When supper-time came four tired boys sat down to what they expected would be their last meal with the home folks for some time. Of course nothing was talked of around those family tables but the possibilities that awaited them in that wonderland of game and summer tourists.
If the anxious eyes of mothers occasionally filled with unbidden tears because of the separation to come, they bravely kept from displaying their emotions before the others, not wishing that any regrets should interfere with the happiness of those who were bound on such an enjoyable journey.
Of course every boy solemnly assured his mother that he meant to be very careful every minute of the time, knowing she would be worried; but that there was not the slightest danger of any harm befalling them.
Frank went the rounds, looking over the accumulation of traps, and lightening the collections in many ways.
“Just remember,” he told them when they murmured against his decree, “we have to tote every pound of this, and a heap of grub besides, over each foot of the way, up and down hill, and over snow fields besides. So leave it to me.”
In the end he had reduced every pack to its proper proportions; and finally returned home with the understanding that they would all meet on the station platform for the eastbound train.

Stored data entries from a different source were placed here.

(** The loop of [add_points] over a run of rows that evaluate, followed
    by anything: where the loop stands after the run.  The rows of the
    open transaction and of the run split into those committed since
    ([kept]) and those still pending ([dropped] by a rollback). *)
Lemma insert_loop_prefix (rows : list Row) :
  forall (c : Connection) (count : Z) (tail : list (Result Row)),
    usable c -> 0 <= count <= 50000 ->
    Z.of_nat (List.length (pending c)) = count ->
    exists c' kept,
      insert_loop c count (map Ok rows ++ tail)
      = insert_loop c' ((count + Z.of_nat (List.length rows)) mod 50001) tail
      /\ usable c'
      /\ pending c ++ rows = kept ++ pending c'
      /\ committed c' = committed c ++ kept
      /\ Z.of_nat (List.length (pending c'))
         = (count + Z.of_nat (List.length rows)) mod 50001.
Proof.
  induction rows as [| r rows IH]; intros c count tail Hu Hcount Hp.
  - exists c, []. cbn [map app List.length Z.of_nat].
    rewrite Z.add_0_r, Z.mod_small by lia.
    rewrite !app_nil_r. repeat split; try apply Hu; assumption.
  - cbn [map app insert_loop].
    destruct (execute_insert_rows c r Hu) as (c1 & -> & Hu1 & Hc1 & Hp1 & _).
    destruct (count + 1 >? 50000) eqn:E.
    + assert (Hfull : count = 50000) by lia.
      destruct (commit_rows c1 Hu1) as (c2 & -> & Hu2 & Hc2 & Hp2 & _).
      destruct (IH c2 0 tail Hu2 ltac:(lia) ltac:(rewrite Hp2; reflexivity))
        as (c' & kept & Hloop & Hu' & Hsplit & Hcomm & Hlen).
      exists c', (pending c ++ [r] ++ kept).
      replace ((count + Z.of_nat (List.length (r :: rows))) mod 50001)
        with ((0 + Z.of_nat (List.length rows)) mod 50001).
      2:{ replace (count + Z.of_nat (List.length (r :: rows)))
            with (0 + Z.of_nat (List.length rows) + 1 * 50001)
            by (cbn [List.length]; lia).
          rewrite Z.mod_add by lia. reflexivity. }
      split; [exact Hloop |]. split; [exact Hu' |].
      split; [| split; [| exact Hlen]].
      * rewrite Hp2 in Hsplit. cbn [app] in Hsplit.
        rewrite Hsplit, <- !app_assoc. reflexivity.
      * rewrite Hcomm, Hc2, Hc1, Hp1, <- !app_assoc. reflexivity.
    + destruct (IH c1 (count + 1) tail Hu1 ltac:(lia)
                  ltac:(rewrite Hp1, length_app; cbn [List.length]; lia))
        as (c' & kept & Hloop & Hu' & Hsplit & Hcomm & Hlen).
      exists c', kept.
      replace (count + Z.of_nat (List.length (r :: rows)))
        with (count + 1 + Z.of_nat (List.length rows))
        by (cbn [List.length]; lia).
      split; [exact Hloop |]. split; [exact Hu' |].
      split; [| split; [| exact Hlen]].
      * rewrite <- Hsplit, Hp1, <- app_assoc. reflexivity.
      * rewrite Hcomm, Hc1. reflexivity.
Qed.

Lemma indexed_rows_cons (a d : Q) (ra dec : list Q) :
  indexed_rows (a :: ra) (Some (d :: dec))
  = Ok (Some a, Some d) :: indexed_rows ra (Some dec).
Proof.
  unfold indexed_rows. cbn [List.length seq map nth_error].
  rewrite <- seq_shift, map_map. reflexivity.
Qed.

(** [dec] shorter than [ra]: the rows evaluate up to the end of [dec],
    and the next one raises [IndexError]. *)
Lemma indexed_rows_short (ra dec : list Q) :
  (List.length dec < List.length ra)%nat ->
  exists rest,
    indexed_rows ra (Some dec)
    = map Ok (rows_of (combine ra dec)) ++ Raise IndexError :: rest.
Proof.
  revert dec. induction ra as [| a ra IH]; intros dec Hlen.
  - cbn in Hlen. lia.
  - destruct dec as [| d dec].
    + eexists. unfold indexed_rows. cbn. reflexivity.
    + destruct (IH dec ltac:(cbn in Hlen; lia)) as (rest & E).
      exists rest. rewrite indexed_rows_cons, E. reflexivity.
Qed.

(** Only the first [len(ra)] values of [dec] are read. *)
Lemma indexed_rows_firstn (ra dec : list Q) :
  indexed_rows ra (Some (firstn (List.length ra) dec))
  = indexed_rows ra (Some dec).
Proof.
  revert dec. induction ra as [| a ra IH]; intros dec.
  - reflexivity.
  - destruct dec as [| d dec]; [reflexivity |].
    cbn [List.length firstn]. rewrite !indexed_rows_cons, IH. reflexivity.
Qed.

Section MoreOfTheStore.

Context {K : Q3C} {H : Host}.

(** X11.  On a store that statements can run on, [add_point] appends
    the point as the last row, commits (nothing is left in the open
    transaction) and makes [number_of_points] one larger. *)
Theorem add_point_appends (self : QLSCIndex) (c : Connection)
    (ra dec : option Q) :
  data_source self = DSConnection c ->
  usable c ->
  exists c',
    add_point self ra dec = (Ok tt, set_source self (DSConnection c'))
    /\ usable c'
    /\ committed c' = visible c ++ [(ra, dec)] /\ pending c' = []
    /\ ncommits c' = ncommits c + 1
    /\ number_of_points (set_source self (DSConnection c'))
       = Ok (Z.of_nat (List.length (visible c)) + 1).
Proof.
  intros Hds Hu.
  destruct (execute_insert_rows c (ra, dec) Hu)
    as (c1 & E1 & Hu1 & Hc1 & Hp1 & Hn1).
  destruct (commit_rows c1 Hu1) as (c2 & E2 & Hu2 & Hc2 & Hp2 & Hn2).
  exists c2. unfold add_point. rewrite Hds, E1.
  unfold with_transaction. rewrite E2.
  split; [reflexivity |]. split; [exact Hu2 |].
  assert (Hrows : committed c2 = visible c ++ [(ra, dec)])
    by (rewrite Hc2, Hc1, Hp1; unfold visible; apply app_assoc).
  split; [exact Hrows |]. split; [exact Hp2 |]. split; [lia |].
  unfold number_of_points, data_source, select_all.
  cbn [_data_source set_source].
  destruct Hu2 as [-> ->]. cbn [negb bind]. unfold visible at 1.
  rewrite Hp2, app_nil_r, Hrows, length_app. cbn [List.length].
  rewrite Nat2Z.inj_add. reflexivity.
Qed.
(** * Contacts screen: analytics aggregation and page handlers

    A shallow embedding of
    - [src/components/contacts/ContactAnalyticsDashboard.tsx]
      (the [useMemo] aggregates, [fetchContacts] and what is rendered), and
    - [src/pages/Contacts.tsx] (page state, the handlers, the header and
      the main content area).

    Conventions of the embedding.
    - A JS [number] that holds a count or a counter is a [nat].  A
      contact's [score] is the rational value of its double ([Q]).
      Comparisons of scores are exact in binary64, so [scoreData] needs no
      more.  The average is computed by the code with binary64 [+] and
      [/], which round: [Dashboard.stats] is the computation in exact
      arithmetic, [Dashboard.stats_with] the same computation with the
      rounding made explicit, and [Binary64.avgScore] its evaluation on
      the machine's binary64 numbers.
    - An optional field ([string | undefined | null]) is an [option].
    - A plain object used as a string-keyed map is the list of its own
      properties in insertion order, on top of the members it inherits
      from [Object.prototype]; [Object.entries] lists array-index keys
      first, in ascending order, then the other keys in insertion order.
    - The objects and arrays the aggregates create and update live in a
      heap ([Heap]); the functions of [Dashboard] are what those programs
      compute.
    - Calls to the hosted backend, the audit logger, the toast sink and the
      console are recorded in a trace; what the backend and the audit logger
      answer is supplied by an environment. *)

From Stdlib Require Import String Ascii List Bool Arith ZArith NArith.
From Stdlib Require Import QArith Qround Qabs Lia Lqa Permutation.
From Stdlib Require Import Sorting.Sorted DecimalString.
From Stdlib Require Import PrimFloat FloatOps SpecFloat Uint63.
Import ListNotations.
(** * valorstone-db-docs: the schema graph engine, duplication and share
    resolver of [app.py], embedded in Rocq.

    The Flask handlers of [app.py] are embedded as computations in a small
    state-and-abort monad over a [World]: the per-PIN JSON files, the global
    share file, the outcomes of [uuid.uuid4()] and the clock.  A Python
    [dict] is an insertion-ordered association list with unique keys
    ([Dict]); a Python [set] is a [gset]. *)

From Stdlib Require Import ZArith String Ascii.
From stdpp Require Import base decidable option list strings gmap sets.

Local Open Scope Z_scope.
Local Open Scope nat_scope.

(** ** Python dictionaries *)

(** [dict V] is [Dict[str, V]]: the items in insertion order.  Python keeps
    the keys of a dictionary unique; [Dict.wf] states it. *)
Abbreviation dict V := (list (string * V)).

Module Dict.
Section ops.
Context {V : Type}.
Implicit Types d : dict V.

(** [d.keys()], [d.values()] *)
Definition keys d : list string := d.*1.
Definition values d : list V := d.*2.

Definition wf d : Prop := NoDup (keys d).

(** [d.get(k)] *)
Fixpoint get d (k : string) : option V :=
  match d with
  | [] => None
  | (k', v) :: d' => if decide (k' = k) then Some v else get d' k
  end.

(** [k in d] *)
Definition mem (k : string) d : bool := bool_decide (k ∈ keys d).

(** [d[k] = v]: an existing key keeps its place, a new one goes last. *)
Fixpoint set d (k : string) (v : V) : dict V :=
  match d with
  | [] => [(k, v)]
  | (k', v') :: d' =>
      if decide (k' = k) then (k', v) :: d' else (k', v') :: set d' k v
  end.

(** [d.pop(k, None)], the value dropped *)
Definition pop d (k : string) : dict V :=
  filter (λ kv, kv.1 ≠ k) d.

(** [for k in ks: d.pop(k, None)] *)
Definition pop_all d (ks : list string) : dict V :=
  foldl pop d ks.
End ops.
End Dict.

(** ** Models (the dataclasses of [app.py]) *)

Module Link.
Record t := mk {
  id : string;
  from_type : string;   (* 'table' | 'column' *)
  from_id : string;
  to_type : string;
  to_id : string;
  note : string }.
End Link.

Module ForeignRef.
Record t := mk {
  table_id : string;
  column_id : string;
  note : string }.
End ForeignRef.

Module Column.
Record t := mk {
  id : string;
  name : string;
  datatype : string;
  is_primary : bool;
  is_nullable : bool;
  default : option string;
  note : string;
  foreign_ref : option ForeignRef.t;
  order : Z }.
End Column.

Module Table.
Record t := mk {
  id : string;
  name : string;
  note : string;
  columns : dict Column.t }.
End Table.

(** The diagram is an opaque JSON object owned by the client. *)
#[local] Unset Elimination Schemes.
Inductive json :=
  | JNull
  | JBool (b : bool)
  | JNum (n : Z)
  | JStr (s : string)
  | JArr (l : list json)
  | JObj (l : list (string * json)).
#[local] Set Elimination Schemes.

Module Database.
Record t := mk {
  id : string;
  name : string;
  note : string;
  tables : dict Table.t;
  links : dict Link.t;
  diagram : list (string * json) }.
End Database.

(** Timestamps ([time.time()]) are kept as opaque numbers. *)
Definition timestamp := Z.

Module DocNote.
Record t := mk {
  id : string;
  start_line : Z;
  end_line : Z;
  text : string;
  author : string;
  created_at : timestamp }.
End DocNote.

Module Document.
Record t := mk {
  id : string;
  name : string;
  parent_id : option string;   (* folder id *)
  content : string;
  notes : dict DocNote.t;
  updated_at : timestamp }.
End Document.

Module DocFolder.
Record t := mk {
  id : string;
  name : string;
  parent_id : option string }.
End DocFolder.

Module DocShare.
Record t := mk {
  id : string;   (* token *)
  pin : string;
  kind : string;   (* 'doc' | 'folder' *)
  target_id : string;   (* doc_id or folder_id *)
  created_at : timestamp }.
End DocShare.

(** Record updates ([obj.field = value]). *)
Definition Column_with_foreign_ref (c : Column.t) (fr : option ForeignRef.t) : Column.t :=
  Column.mk (Column.id c) (Column.name c) (Column.datatype c)
    (Column.is_primary c) (Column.is_nullable c) (Column.default c)
    (Column.note c) fr (Column.order c).

Definition Table_with_columns (t : Table.t) (cols : dict Column.t) : Table.t :=
  Table.mk (Table.id t) (Table.name t) (Table.note t) cols.

Definition Database_with_tables (db : Database.t) (ts : dict Table.t) : Database.t :=
  Database.mk (Database.id db) (Database.name db) (Database.note db) ts
    (Database.links db) (Database.diagram db).

Definition Database_with_links (db : Database.t) (ls : dict Link.t) : Database.t :=
  Database.mk (Database.id db) (Database.name db) (Database.note db)
    (Database.tables db) ls (Database.diagram db).

Definition DocFolder_with_name (f : DocFolder.t) (n : string) : DocFolder.t :=
  DocFolder.mk (DocFolder.id f) n (DocFolder.parent_id f).

Definition DocFolder_with_parent_id (f : DocFolder.t) (p : option string) : DocFolder.t :=
  DocFolder.mk (DocFolder.id f) (DocFolder.name f) p.

Definition Document_with_notes (d : Document.t) (ns : dict DocNote.t) : Document.t :=
  Document.mk (Document.id d) (Document.name d) (Document.parent_id d)
    (Document.content d) ns (Document.updated_at d).
(** The shape shared by [UpdateValue] and [UpdateRaw]: make a new struct
    at the first free address, then merge it onto the entry. *)
Lemma make_then_merge {T} `{Struct T} (make : M T ptr) a (d v : T) r' (s : State T) :
  mem s !! a = Some d ->
  make s = (Ok (Addr (length (mem s))), mkState r' (mem s ++ [v])) ->
  (newEntry <- make ;;
   x <- load newEntry ;;
   MergeWithOverwrite (DstStruct (Addr a)) (SrcStruct x)) s
  = (Ok tt, mkState r' (<[a := deepMerge true d v]> (mem s) ++ [v])).
Proof.
  intros Hd Hmake. rewrite (bind_Ok _ _ _ _ _ Hmake).
  rewrite (bind_Ok _ _ _ _ _ (load_fresh r' (mem s) v)).
  rewrite MergeWithOverwrite_struct with (d := d).
  - cbn [rd mem]. now rewrite insert_app_l by eauto using lookup_lt_Some.
  - cbn [mem]. rewrite lookup_app_l; eauto using lookup_lt_Some.
Qed.

(** X9. [UpdateValue] on an allocated entry returns a nil error, reads
    nothing, and changes no other struct allocated before.  It always
    replaces the entry's wire bytes by the encoding of the new value, and
    it replaces the logical value only when the new value is not the zero
    value of its type: a [ValueBoolean] ends with the disjunction of the
    old and the new boolean, a [ValueDouble], [ValueString] or [ValueRaw]
    keeps its old logical value when given a zero float, the empty string
    or an empty slice. *)
Theorem UpdateValue_merges (a : nat) (s_rd : Reader) :
  (forall m d value,
     m !! a = Some d ->
     exists built,
       ValueBoolean_UpdateValue (Addr a) value (mkState s_rd m)
       = (Ok tt,
          mkState s_rd
            (<[a := mkValueBoolean (BooleanValue d || value)
                      (if value then [BoolTrue] else [BoolFalse])]> m ++ [built])))
  /\ (forall m d value,
        m !! a = Some d ->
        exists built,
          ValueDouble_UpdateValue (Addr a) value (mkState s_rd m)
          = (Ok tt,
             mkState s_rd
               (<[a := mkValueDouble
                         (if isEmptyValue value then DoubleValue d else value)
                         (Float64ToBytes value)]> m ++ [built])))
  /\ (forall m d value,
        m !! a = Some d ->
        exists built,
          ValueString_UpdateValue (Addr a) value (mkState s_rd m)
          = (Ok tt,
             mkState s_rd
               (<[a := mkValueString
                         (if isEmptyValue value then StringValue d else value)
                         (EncodeULEB128
                            (uint32 (N.of_nat (length (list_byte_of_string value))))
                          ++ list_byte_of_string value)]> m ++ [built])))
  /\ (forall m d value,
        m !! a = Some d ->
        exists built,
          ValueRaw_UpdateValue (Addr a) value (mkState s_rd m)
          = (Ok tt,
             mkState s_rd
               (<[a := mkValueRaw
                         (if isEmptyValue value then RawValue_Value d else value)
                         (EncodeULEB128 (uint32 (N.of_nat (length value)))
                          ++ value)]> m ++ [built]))).
Proof.
  repeat split; intros m d value Hd; eexists.
  - unfold ValueBoolean_UpdateValue.
    rewrite (make_then_merge _ a d _ s_rd (mkState s_rd m) Hd eq_refl).
    rewrite deepMerge_ValueBoolean by (now destruct value). cbn [mem].
    reflexivity.
  - unfold ValueDouble_UpdateValue.
    rewrite (make_then_merge _ a d _ s_rd (mkState s_rd m) Hd eq_refl).
    rewrite deepMerge_ValueDouble by apply Float64ToBytes_nonempty.
    reflexivity.
  - unfold ValueString_UpdateValue.
    rewrite (make_then_merge _ a d _ s_rd (mkState s_rd m) Hd eq_refl).
    rewrite deepMerge_ValueString by apply EncodeULEB128_nonempty.
    reflexivity.
  - unfold ValueRaw_UpdateValue.
    rewrite (make_then_merge _ a d _ s_rd (mkState s_rd m) Hd eq_refl).
    rewrite deepMerge_ValueRaw by apply EncodeULEB128_nonempty.
    reflexivity.
Qed.
(** * A Reno-style sender over datagrams: codec, planner, metrics, control loop

    Shallow embedding of [docker/sender_reno.py].

    - Python [int] is [Z]; [bytes] is [list byte]; [str] is the list of its
      Unicode code points ([list Z]).
    - Python [float] is IEEE 754 binary64 with round-to-nearest-even: Rocq's
      primitive [float].  General facts about it are derived from the
      specification of the primitive operations ([SpecFloat]).
    - A raised exception is [None]; a function that cannot raise is total.
    - [Dict[int, float]] is [gmap Z float].
    - The socket is a trace: the datagrams handed to [sendto], oldest first,
      and the receive outcomes fed to the loop one per iteration.
    - [time.time()] is an oracle indexed by the number of calls made so far.
    - The environment variables and the files [verify_transfer] looks at are
      a [host], which the loop takes as it finds it at the fin. *)

From Stdlib Require Import ZArith List Bool Lia Floats Uint63 Sorted.
From Stdlib Require Import Strings.Byte.
From stdpp Require Import gmap.
Import ListNotations.

Set Warnings "-inexact-float".
Local Open Scope Z_scope.

(** ** Constants *)

Definition PACKET_SIZE : Z := 1024.
Definition SEQ_ID_SIZE : nat := 4.
Definition MSS : nat := Z.to_nat PACKET_SIZE - SEQ_ID_SIZE.

(** ** Bytes and integers *)

Definition Z_of_byte (b : byte) : Z := Z.of_N (Byte.to_N b).

Definition byte_of_Z (z : Z) : byte :=
  match Byte.of_N (Z.to_N (z mod 256)) with
  | Some b => b
  | None => x00
  end.

(** [n] bytes, most significant first, of the unsigned value [u]. *)
Fixpoint be_bytes (n : nat) (u : Z) : list byte :=
  match n with
  | O => []
  | S k => be_bytes k (u / 256) ++ [byte_of_Z (u mod 256)]
  end.

(** The unsigned value of a big-endian byte string. *)
Definition be_value (bs : list byte) : Z :=
  fold_left (fun acc b => acc * 256 + Z_of_byte b) bs 0.

(** [int.to_bytes(x, n, byteorder="big", signed=True)]: two's complement on
    [n] bytes, [OverflowError] when [x] does not fit. *)
Definition int_to_bytes (x : Z) (n : nat) : option (list byte) :=
  let half := 2 ^ (8 * Z.of_nat n - 1) in
  if (- half <=? x) && (x <? half)
  then Some (be_bytes n (x mod 2 ^ (8 * Z.of_nat n)))
  else None.

(** [int.from_bytes(bs, byteorder="big", signed=True)]; the empty string is 0. *)
Definition int_from_bytes (bs : list byte) : Z :=
  let u := be_value bs in
  let bits := 8 * Z.of_nat (length bs) in
  if (0 <? bits) && (2 ^ (bits - 1) <=? u) then u - 2 ^ bits else u.

(** ** Text: [bytes.decode(errors=...)] with the default UTF-8 codec

    The decoder reports an error as a range of input bytes: one byte for an
    invalid start byte, the bytes before the offending one for an invalid
    continuation byte, everything up to the end for truncated input.  The
    handler decides what the range becomes. *)

Inductive errors := Strict | Ignore | Replace.
(** * Quiz backend: the database connection manager, the schema, the
      validation middleware and the browser error handler.

    The development embeds the source files that the properties of the
    specification are about, and proves those properties.

    - [Js]: JavaScript completions (normal / thrown) and a small state and
      exception monad with [try/catch/finally].
    - [Db]: [backend/src/config/db.js], the [Database] class.
    - [Sql]: the schema DDL and the referential actions it declares.
    - [Browser]: the global error handler.
    - [Middleware]: the [validate] middleware.

    The back-off delay is computed as the source computes it, in IEEE 754
    binary64, with the primitive floats of Rocq; the counters, which hold
    small integers, are integers.  Text that the code splits and trims is a
    sequence of UTF-16 code units.  Every [async] method runs to completion
    before the next operation starts, and every awaited promise settles.
    The answers of the outside world (the mysql2 driver, [configService],
    [Math.random]) are arguments of the methods. *)

From Stdlib Require Import List String Ascii ZArith QArith Qminmax Qround Lia Lqa Bool.
From Stdlib Require Import DecimalString Qpower Floats.
Import ListNotations.

Set Implicit Arguments.

(* ===================================================================== *)
(** * JavaScript completions and the effect monad *)
(* ===================================================================== *)

Module Js.

Open Scope string_scope.

(** An error object as the code reads it: [message], and the fields the
    mysql2 driver adds ([code], [errno], [sqlState], [sqlMessage]). *)
Record Error := mkError {
  name : string;
  message : string;
  code : option string;
  errno : option Z;
  sqlState : option string;
  sqlMessage : option string
}.

(** [new Error(msg)] *)
Definition newError (msg : string) : Error :=
  mkError "Error" msg None None None None.

(** the error of reading a property of [null] or [undefined] *)
Definition TypeError (msg : string) : Error :=
  mkError "TypeError" msg None None None None.

(** the error of evaluating an identifier that has no binding *)
Definition ReferenceError (ident : string) : Error :=
  mkError "ReferenceError" (ident ++ " is not defined") None None None None.

(** How a statement, a call or an awaited promise ends. *)
Inductive completion (A : Type) : Type :=
| Normal (a : A)
| Abrupt (e : Error).
Arguments Normal {A} a.
Arguments Abrupt {A} e.

Section Monad.
Variable S : Type.

Definition M (A : Type) : Type := S -> completion A * S.

Definition ret {A} (a : A) : M A := fun s => (Normal a, s).

Definition bind {A B} (m : M A) (k : A -> M B) : M B :=
  fun s => match m s with
           | (Normal a, s1) => k a s1
           | (Abrupt e, s1) => (Abrupt e, s1)
           end.

Definition throw {A} (e : Error) : M A := fun s => (Abrupt e, s).

Definition gets {A} (f : S -> A) : M A := fun s => (Normal (f s), s).

Definition modify (f : S -> S) : M unit := fun s => (Normal tt, f s).

(** the result of a call into a library outside the program *)
Definition await {A} (o : completion A) : M A := fun s => (o, s).

(** [try { m } catch (e) { h e }] *)
Definition tryCatch {A} (m : M A) (h : Error -> M A) : M A :=
  fun s => match m s with
           | (Normal a, s1) => (Normal a, s1)
           | (Abrupt e, s1) => h e s1
           end.

(** [try { m } finally { f }]: [f] runs on every exit of [m]; when [f]
    throws, its error replaces the completion of [m]. *)
Definition tryFinally {A} (m : M A) (f : M unit) : M A :=
  fun s => match m s with
           | (c, s1) => match f s1 with
                        | (Normal _, s2) => (c, s2)
                        | (Abrupt e, s2) => (Abrupt e, s2)
                        end
           end.

(** [for (const x of xs) { body x }] *)
Fixpoint forOf {A} (xs : list A) (body : A -> M unit) : M unit :=
  match xs with
  | [] => ret tt
  | x :: rest => bind (body x) (fun _ => forOf rest body)
  end.

Definition when (b : bool) (m : M unit) : M unit :=
  if b then m else ret tt.
End Monad.

Arguments ret {S A} a.
Arguments throw {S A} e.
Arguments gets {S A} f.
Arguments modify {S} f.
Arguments await {S A} o.

(** template literals print integers in decimal *)
Definition show (z : Z) : string := NilZero.string_of_int (Z.to_int z).

(** ** Numbers

    A JavaScript number is an IEEE 754 binary64 float: [+], [*] and [/] of
    the source are the operations of [PrimFloat], each rounding to the
    nearest float. *)

(** the rational that a finite float stands for; [None] for NaN and the
    infinities *)
Definition toQ (x : float) : option Q :=
  match Prim2SF x with
  | S754_zero _ => Some 0%Q
  | S754_finite s m e =>
      Some (inject_Z (if s then Zneg m else Zpos m) * Qpower 2 e)%Q
  | S754_nan | S754_infinity _ => None
  end.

Little sleep visited four pairs of eager eyes that last night under the home roofs in the little town of Centerville.
CHAPTER IV—HEADED FOR THE BIG WOODS
On the second day after leaving home, the four chums found themselves upon what Bluff called the “last leg” of their railroad trip.
They were already in the State of Maine and heading north, bound for the station where they expected to get off, and somehow find their way to the place where Mr. Samuel Darrel, the well-known lumberman, was to be found, according to his letter to Uncle Felix.